Camilla’s view
They move best at night, in a swarm. Twenty, maybe 25 small boats side-by-side. Up to 100 boats at a time: “Waterworld” without Kevin Costner. Simple speedboats, around six meters long, each with a powerful engine, traversing the fabled Strait of Hormuz with precious cargo. Back and forth from Iran to Musandam, Oman, loading and unloading.
If you’ve ever wondered how ordinary Iranians get around US primary sanctions, this is it. This is smuggling, 2024 style.
Some captains disgorge their goods to other boats out at sea under cover of darkness — boats that then head into UAE waters. But most plow on to dock at the busy harbor in Khasab, Musandam.
Where the Arabian peninsula spikes out up into a sharp point, separating the Arabian Sea and Gulf of Oman, only 21 nautical miles south of Iran, lies Musandam. On a clear day, you can see the Iranian coast across the shipping lanes where a quarter of the world’s oil consumption passes through. It looks nothing like the rest of Arabia. Craggy cliffs drop perpendicular to the sea, as if the fjords of Norway or Greenland were transplanted to a desert landscape. Barren rock meets blue sea, blue sky.

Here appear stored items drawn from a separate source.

Lemma check_header_lines c b hst p major minor key n rest :
  host c = Some hst → host_ok hst → Forall plain (uri c) → Forall plain (hst ++ p) →
  (p = [] ∨ ∃ q, p = 58 :: q ∧ Forall (λ c, 48 ≤ c ≤ 57) q) →
  Forall line_ok (request_lines (hst ++ p) major minor key n) →
  content b = header_of (request_line0 (uri c)) (request_lines (hst ++ p) major minor key n) ++ rest →
  buffer_ok b → len b < 2 ^ 31 →
  check_http_header c b = Ret OBFS_OK.
Proof.
  intros Hc [Hne Hh Hhs] Hu Hp Hpp Hls Hcont Hb Hl.
  pose proof (content_length b Hb) as Hz. pose proof (data_split b) as Ed.
  set (T := drop (Z.to_nat (len b)) (data b)) in *. clearbody T.
  unfold check_http_header. rewrite s32_small by (destruct Hb; lia).
  rewrite Hcont in Ed, Hz. unfold header_of in Ed, Hz. cbn [map concat request_lines] in Ed, Hz.
  set (l2 := bytes "User-Agent: curl/7." ++ _) in *.
  apply Forall_inv_tail, Forall_inv in Hls as [_ Hl2]. change (Forall plain l2) in Hl2.
  rewrite <- ?app_assoc in Ed. rewrite !length_app in Hz. change (length CRLF) with 2%nat in Hz.
  assert (Hl0 := request_line0_plain _ Hu). rewrite Hc.
  change (length (bytes "Upgrade: websocket")) with 18%nat in Hz.
  change (length (bytes "Host: ")) with 6%nat in Hz. if_false.
  assert (strncasecmp_eq (c_str (take 3 (data b))) (bytes "GET") 3 = true) as -> by by rewrite Ed.
  cbn [negb].
  assert (∃ m, data b = request_line0 (uri c) ++ CRLF ++ (bytes "Host: " ++ hst ++ p) ++ CRLF ++ l2 ++ CRLF
    ++ bytes "Upgrade: websocket" ++ CRLF ++ m) as (m & Em).
  { eexists. rewrite Ed. unfold l2. rewrite <- ?app_assoc. reflexivity. }
  rewrite Em. rewrite (checked_upgrade _ _ _ _ _ Hl0 Hp Hl2) with (k := drop 10 l2);
    [|rewrite length_app; lia|done].
  rewrite bind_Ret. cbv match. if_false. simpl (negb _). cbv match.
  rewrite (checked_host _ _ _ _ _ Hl0 Hp); [|rewrite length_app; lia|].
  2: { destruct Hh as [|x h [Hx _] _]; [done|]. simpl. unfold isblank. solve_bool. }
  rewrite bind_Ret. if_false. rewrite trim_host_port by done.
  unfold strncasecmp_eq. by rewrite strn_eq_refl.
Qed.
(* ===== verification/LocalStream.v ===== *)
(** * The relay keeps both byte streams

    Invariants of the callbacks of Local, proved against the protocol interfaces
    [Encoder] and [Decoder], for every interleaving of callbacks over any number of
    connections and every result of the system calls. *)
From stdpp Require Import relations.
From S2P Require Import Prelude Encrypt Obfs Local.

(** Receiving at the end of a buffer. *)
Lemma recv_into_spec b l :
  buffer_ok b → len b + zlen l ≤ capacity b → bytes_ok l →
  ∃ b', recv_into b l = Ret b' ∧ content b' = content b ++ l ∧ buffer_ok b' ∧
        capacity b' = capacity b ∧ len b' = len b + zlen l ∧ idx b' = idx b.
Proof.
  intros Hb Hf Hl. unfold recv_into. pose proof (content_length b Hb) as Hc.
  pose proof (data_split b) as Ed. set (T := drop _ (data b)) in Ed.
  assert (zlen T = capacity b - len b) as HT by (unfold T; rewrite length_drop; destruct Hb; lia).
  pose proof (mwrite_extend (content b) T (len b) l ltac:(lia) ltac:(lia)) as E. rewrite <- Ed in E.
  rewrite E, bind_Ret. eexists. split; [done|].
  destruct (buffer_intro (set_len (set_data b ((content b ++ l) ++ drop (length l) T)) (len b + zlen l))
    (content b ++ l) (drop (length l) T)) as [H1 H2]; simpl; rewrite ?length_app, ?length_drop; try done; try lia.
  - by destruct Hb.
  - apply bytes_ok_app. auto with obfs.
  - unfold T. destruct Hb. by apply Forall_drop, Forall_drop.
Qed.

(** A copy of a whole buffer into a fresh one. *)
Lemma copy_spec b p :
  buffer_ok b → p = content b → len b ≤ BUF_SIZE →
  ∃ d, mwrite (data (balloc BUF_SIZE)) 0 p = Ret d ∧
    let b' := set_len (set_data (balloc BUF_SIZE) d) (len b) in content b' = p ∧ buffer_ok b'.
Proof.
  intros Hb -> Hl. pose proof (content_length b Hb) as Hc.
  assert (zlen (data (balloc BUF_SIZE)) = BUF_SIZE) as Hz by (by apply length_fresh_mem).
  rewrite (mwrite_extend [] (data (balloc BUF_SIZE))) by (done || lia).
  eexists. split; [done|]. cbn zeta. rewrite <- Hc. apply (overwrite_ok (balloc BUF_SIZE)).
  - by apply balloc_ok.
  - by apply content_ok.
  - simpl. lia.
Qed.

Section Up.
Context {S : Type} (para : option (obfs_para S)) (vpn : bool) (listener : listen_ctx).
Context {E : Encoder para}.

(** Bytes obfuscated and not yet taken by the kernel. *)
Definition pending_up (c : conn) : list Z :=
  match rem c with Some r => if rsend_io r then slice (rbuf r) else [] | None => [] end.

(** The client-to-server invariant of one connection. *)
Inductive up_inv (c : conn) : Prop :=
| up_init s :
    srv c = Some s → rem c = None → stage s = STAGE_INIT → srecv_io s = true → ssend_io s = false →
    buffer_ok (sbuf s) → BUF_SIZE ≤ capacity (sbuf s) → len (sbuf s) = 0 →
    enc_rel para (sobfs s) [] [] → got_client c = [] → sent_remote c = [] → up_inv c
| up_stream s r wire :
    srv c = Some s → rem c = Some r → stage s = STAGE_STREAM → srecv_io s = negb (rsend_io r) →
    sending (rbuf r) → len (rbuf r) < 2 ^ 31 → (rsend_io r = false → len (rbuf r) = 0) →
    enc_rel para (sobfs s) (got_client c) wire → wire = sent_remote c ++ pending_up c → up_inv c
| up_closed p o wire :
    srv c = None → rem c = None → p `prefix_of` got_client c → enc_rel para o p wire →
    sent_remote c `prefix_of` wire → up_inv c.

Almost all of the spike is in the United Arab Emirates, except for this very tip. In a quirk of history, this is not an Emirate. Musandam is an exclave of Oman, the Sultanate way down south beyond the UAE. Back in 1971, the Brits invaded Musandam and took it from the local tribe, handing it instead to the Omani sultan who they’d just backed in a coup. It might be mile upon mile of just barren rock, but it is incredibly strategically important barren rock.
Khasab, the only real town in Musandam, is a sleepy fishing village living in quite the different century from the glitz and futurism of Dubai, just 130 miles down the road. By day, goats patrol the sun drenched streets of the harbor looking for trash to eat. Ancient dhows line up, hoping to take out the few day-trippers seeking the solitude of the coast. But by night, a hive of activity develops as wave after wave of speedboat dock.
What’s going on, we ask. Fishing boats, is the answer, as we see a crane lift a car up and onto a small boat barely bigger than the car. Cargo safely loaded, it speeds off into the darkness.
Three years ago you barely saw these boats — certainly not without the cover of darkness. Now, they’re legion. While they may move best at night, the boat captains — both men and women — visibly ply their trade in the mornings and evenings now too.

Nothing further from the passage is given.